L’endométriose touche 1 à 2 personnes sur 10 (femmes, personnes menstruées, nées avec un utérus). Le cancer colorectal touche 1 personne sur 20.
1% seulement des financements sont consacrés à la recherche scientifique et à l’innovation est consacré au niveau mondial à la santé des femmes et des personnes menstruées (alors que nous représentons plus de la moitié de l’humanité). De nombreuses maladies où les femmes sont surreprésentées restent sous-étudiées, faute de financement. [Pour aller plus loin « La santé des femmes est-elle une affaire rentable? »]
Questionnements
- La compétition entre deux pathologies fait-elle sens que ce soit pour les professionnel·les de santé ou les malades ?
- Les différentes campagnes de sensibilisation concernant les problématiques de santé ne peuvent-elles pas cohabiter ensembles ?
- Peut-on hiérarchiser les souffrances, les douleurs, les difficultés liées aux différentes pathologies ?
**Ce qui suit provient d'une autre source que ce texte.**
(** [confirm]: its [while True] loop reads one line per round, so it is a
    recursion on the lines still to come. *)
Fixpoint confirm_loop (prompt : string) (lines : list string) (tr : list event)
    : result bool * state :=
  let tr' := (tr ++ [EvInput (prompt ++ " (y/N): ")])%list in
  match lines with
  | [] => (Raise EOFError, {| stdin := []; trace := tr' |})
  | x :: rest =>
      let r := lower (strip x) in
      if (r =? "y") || (r =? "yes") then (Ok true, {| stdin := rest; trace := tr' |})
      else if (r =? "n") || (r =? "no") || (r =? EmptyString)
           then (Ok false, {| stdin := rest; trace := tr' |})
           else confirm_loop prompt rest tr'
  end.

Definition confirm (prompt : string) : M bool :=
  fun st => confirm_loop prompt (stdin st) (trace st).

Definition handle_prompt : string :=
  "Enter your Bluesky handle (e.g., username.bsky.social) or DID (did:...): ".

Definition try_another_prompt : string := "Try another handle? (y/N): ".

(** What one round of [main]'s [while True] ends with. *)
Inductive loop_step : Type := Continue | Break.

Definition logout_quietly (client : Client) : M unit :=
  try_except (sdk_logout client) (fun _ => ret tt).

(** One round of the loop of [main]. *)
Definition main_round : M loop_step :=
  h <- input handle_prompt ;;
  let handle := strip h in
  if handle =? EmptyString then ret Continue
  else
    login_result <- login_flow handle ;;
    match login_result with
    | None =>
        a <- input try_another_prompt ;;
        let try_again := lower (strip a) in
        if (try_again =? "y") || (try_again =? "yes") then ret Continue
        else ret Break
    | Some (client, user_did) =>
        go <- confirm "Are you sure you want to proceed" ;;
        if negb go then
          logout_quietly client ;;;
          again <- confirm "Try another account?" ;;
          ret (if again then Continue else Break)
        else
          follow_self client user_did ;;;
          logout_quietly client ;;;
          again <- confirm "Follow another account?" ;;
          ret (if again then Continue else Break)
    end.

(** The loop of [main], at most [fuel] rounds; [None] when the rounds
    allowed did not reach the end of the loop. *)
Fixpoint main_loop (fuel : nat) (st : state) : option (result unit * state) :=
  match fuel with
  | O => None
  | S fuel' =>
      match main_round st with
      | (Ok Continue, st') => main_loop fuel' st'
      | (Ok Break, st') => Some (Ok tt, st')
      | (Raise e, st') => Some (Raise e, st')
      end
  end.

(** The script as run: exit status 0 after [main], 1 on an exception. *)
Definition program (fuel : nat) (st : state) : option (nat * state) :=
  match main_loop fuel st with
  | None => None
  | Some (Ok _, st') => Some (0, st')
  | Some (Raise _, st') => Some (1, st')
  end.

(** ** Vocabulary for the statements about runs *)

(** How the run got its DID: the input itself when it is one, the cascade
    otherwise. *)
Definition resolves_did (input_val : string) (st1 : state) (d : string) (st2 : state)
    : Prop :=
  if startswith input_val "did:" then input_val = d /\ st2 = st1
  else resolve_handle_to_did input_val st1 = (Ok (PStr d), st2).

(** Resolution produced a DID, a DID document and a PDS endpoint. *)
Definition discovers_pds (input_val : string) (st1 : state) (d pds : string)
    (st3 : state) : Prop :=
  exists st2 doc,
    resolves_did input_val st1 d st2 /\ d <> EmptyString /\
    fetch_did_document d st2 = (Ok doc, st3) /\ Py.truthy doc = true /\
    extract_pds_from_did_doc doc d = Ok (Some pds) /\ pds <> EmptyString.

End Program.

(** The state after some more events. *)
Definition extend (st : state) (delta : list event) : state :=
  {| stdin := stdin st; trace := trace st ++ delta |}.

Definition is_login (e : event) : bool :=
  match e with
  | EvLogin _ _ _ => true
  | _ => false
  end.

(** DNS queries and HTTP requests. *)
Definition is_lookup (e : event) : bool :=
  match e with
  | EvDnsQuery _ _ | EvHttpGet _ _ _ => true
  | _ => false
  end.

(** The authentication attempts of a trace, in order. *)
Definition logins (tr : list event) : list event := filter is_login tr.

(** The base URL [try_login] builds its client with. *)
Definition login_target (client_base_url : option string) : option string :=
  match client_base_url with
  | Some b => if negb (b =? EmptyString) then Some (xrpc_base b) else None
  | None => None
  end.

(** The three requests of the cascade. *)
Definition dns_request (handle : string) : event :=
  EvDnsQuery ("_atproto." ++ dns_query_name handle) 3.

Definition well_known_request (domain : string) : event :=
  EvHttpGet (well_known_url domain) [] 4.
- Une douleur est-elle plus légitime de part son origine (maladie auto-immune, cancer, dérèglement du système central et/ou périphérique de la douleur, maladie hormono-dépendante, douleurs psychogènes, dysménorrhées, etc) ?
- Ces réflexions sur Mars Jaune sont-elles entendables de la part d »une présidente d’association d’endométriose (si, si, on l’a vu !) et d’un pharmacien d’un professionnel·le de santé ?
Et bien NON ! Cela n’est PAS acceptable. C’est dangereux et délétère. Ces pratiques ne font aucun sens et n’aident ni les malades, ni leurs proches, ni les campagnes de sensibilisation en santé publique.
Être un·e professionel·le de santé, n’est ce pas se mettre au service de tous·tes les malades peu importe leur sexe, leur genre, leur maladie, leur âge, leur origine ? N’est-ce pas repousser toutes les injonctions et les discriminations pour être véritablement au service de l’humain ?
Dans le cas qui nous intéresse ici (le pharmacien), ce qui est flagrant, c’est :
- La misogynie intégrée ;
- La méconnaissance des faits et des chiffres des maladies ;
- Le manque d’empathie, de bienveillance et de savoir-être envers les malades ;
- La suffisance du « sachant » face à celleux qui ne sont pas « censé·es savoir » ;
- La volonté d’opposer et de comparer les maladies entre elles ;
- Le refus de sensibiliser à une pathologie sous prétexte qu’elle serait « moins grave » qu’une autre.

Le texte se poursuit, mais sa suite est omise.